Author: Alastair Millar
Eighty lights is a long way to go for a party, but Prosperina Station orbits Dis, the rogue gas giant PSO J318.5-22, and where there’s no sun, the nightlife never stops. More importantly, the Company had decided that I was due a good time, and they were footing the bill to get me there.
Why? Because I’d just landed the contract to supply exotic fuels for a new fleet of starliners. Without semi-biological gas derivatives, you’re just not leaving the Solar System, and we’re a big player in a cut-throat market. This was a big deal in every sense.
The congratulations came on my first office day back after a mandatory medical. “You’ve got the right stuff, Marty!” said CHRIS, the Corporate Human Resources Intelligence System. “Time we got you out beyond warp!”. An all expenses paid trip to a high class playground where most terrestrial laws don’t apply? How could I say no?
Two weeks later, I stepped off the transit liner Magellan, and settled in for a vacation to remember. Which it turned out to be, if not for the reasons I’d expected.

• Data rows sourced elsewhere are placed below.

(** ** Properties *)

(** A torn write.  If an append fails after some bytes of the frame have reached the
    disk, the running store still answers from its cache; on the next start, a tail of up to
    three bytes is ignored and the blocks before it are loaded, while a tail that holds the
    length prefix but not the whole block makes [open] fail: the node does not start. *)
Lemma chainstore_torn_write cs bs b k : store_holds cs bs -> storable b = true ->
  (k < length (frame b))%nat ->
  let '(r, cs') := append (Some k) b cs in
  r = Err IoError /\ tip cs' = tip cs /\ len cs' = len cs /\
  ((k < 4)%nat -> load_all cs' = Ok bs /\ is_ok (open (cs_disk cs')) = true) /\
  ((4 <= k)%nat -> load_all cs' = Err IoError /\ open (cs_disk cs') = Err IoError).
Proof.
  intros (Hd & Ht & Hc & Hs) Hb Hk. destruct (storable_spec b Hb) as (buf & Hser & _ & Hl).
  unfold append. rewrite Hser. split_and!; [done|done|done| |]; intros H4.
  - assert (read_all_from_disk (Some (default [] (cs_disk cs) ++ take k (frame_bytes buf))) = Ok bs)
      as Hr.
    { rewrite Hd, read_all_log by done. rewrite read_blocks_eq, read_exact_short.
      - cbn. by rewrite app_nil_r.
      - rewrite length_take. lia. }
    unfold load_all, open, prime; cbn [cs_disk]. by rewrite Hr.
  - assert (read_all_from_disk (Some (default [] (cs_disk cs) ++ take k (frame_bytes buf))) =
      Err IoError) as Hr.
    { rewrite Hd, read_all_log by done. unfold frame in Hk. rewrite Hser in Hk.
      cbn [default] in Hk. unfold id in Hk. unfold frame_bytes in *.
      rewrite length_app, length_le_bytes in Hk.
      replace k with (length (le_bytes 4 (Z.of_nat (length buf))) + (k - 4))%nat
        by (rewrite length_le_bytes; lia).
      rewrite take_app_add, read_blocks_eq.
      destruct (read_prefix buf (take (k - 4) buf) Hl) as [-> ->].
      rewrite read_exact_short; [done|]. rewrite length_take. lia. }
    unfold load_all, open, prime; cbn [cs_disk]. by rewrite Hr.
Qed.
(** C20: The log is a faithful store of blocks.  Opening a directory whose file holds the
    frames of some blocks gives a store that holds them; a store that holds [bs] returns
    them from [load_all], the newest from [recent], and holds [bs ++ [b]] after appending
    [b], with its tip, height and count in step with the disk.  An append that fails after
    some bytes of the frame have reached the disk leaves the running store answering from its
    cache; at the next start a tail of up to three bytes is ignored, while a tail that holds
    the length prefix but not the whole block makes [open] fail: the node does not start. *)
Theorem chainstore_holds cs bs b : store_holds cs bs -> storable b = true ->
  Z.of_nat (length bs) < 2 ^ 64 - 1 ->
  (exists cs', open (cs_disk cs) = Ok cs' /\ store_holds cs' bs) /\
  load_all cs = Ok bs /\
  (forall n, recent n cs = Ok (take n (reverse bs))) /\
  (let '(r, cs') := append None b cs in
   r = Ok tt /\ store_holds cs' (bs ++ [b]) /\ tip cs' = Some b /\
   height cs' = bh_height (blk_header b) /\ len cs' = len cs + 1) /\
  forall k, (k < length (frame b))%nat ->
  let '(r, cs') := append (Some k) b cs in
  r = Err IoError /\ tip cs' = tip cs /\ len cs' = len cs /\
  ((k < 4)%nat -> load_all cs' = Ok bs /\ is_ok (open (cs_disk cs')) = true) /\
  ((4 <= k)%nat -> load_all cs' = Err IoError /\ open (cs_disk cs') = Err IoError).
Proof.
  intros (Hd & Ht & Hc & Hs) Hb Hlen.
  pose proof (read_all_holds _ _ Hd Hs) as Hall. split_and!.
  - unfold open, prime. cbn [cs_disk]. rewrite Hall. eexists. split; [done|].
    by split_and!.
  - exact Hall.
  - intros n. unfold recent, load_all. rewrite Hall. cbn. f_equal. by rewrite take_reverse.
  - destruct (append_holds cs bs b) as (cs' & -> & Hh); [by split_and!|done|done|].
    pose proof Hh as (_ & Ht' & Hc' & _). rewrite last_snoc in Ht'.
    unfold tip, height, len. rewrite Ht', Hc', Hc, length_app. cbn. split_and!; auto with lia.
  - intros k. apply chainstore_torn_write; [by split_and!|done].
Qed.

It started, of course, with a girl. Well okay, several, but this one stood out. No facepaint, which I liked: it was a fad I could do without. None of the obvious sensory implants favoured by the ostentatiously kinky, either; also good, I was still getting my bearings and wasn’t ready to experiment yet.
We ended up making out on a couch in a half-lit lounge with an amazing view of the luminous planetary bands. She scratched my neck in a moment of passion… and then I woke up under harsh ceiling lights, strapped down, with tubes inserted in my arms and unmentionables.
“Welcome back, loverboy,” said a honey-sweet voice in my ear. As she walked to the foot of the recliner that held me, I saw she’d swapped her party outfit for a white lab coat.
“Welcome aboard the gas dredger Cerberus.”
She laughed. “No, you’re taking a private cruise, courtesy of your employer.”
I started to get a sinking feeling. “What do you mean?”
“Well, it’s like this. Those exotic fuels you sell? Making them needs catalysts – specifically, blood antigens. Really rare ones. We can synthesise them, but we need to calibrate the process regularly using fresh samples. And guess what? You’re one in ten million, so management signed you up for the donation crew!”
“Empty space! You could have just asked.”
“You might have said no. Or worse, demanded a bonus. That’s not how things work.” She winked.
“So here’s the choice. You can yell and complain, in which case I’ll sedate you for a week, take the necessary anyway, and send you home. Or you go “okay ’Seph”, and I hook you up to the VR so you can have fun for a few days while we draw what we need. That way you get the tail end of your holiday. Or,” she leaned in closer, “you say “Yes please, Miss Persephone”, in which case I slip some of my personal content into the VR, reschedule you for a later flight back, and then show you what Prosperina really has to offer. Your call.” She smiled.
Well I mean, it was an offer I couldn’t refuse, right? I’ve already volunteered to go back and donate again next year. It would be irresponsible not to. After all, like HR said, I’m made of the right stuff.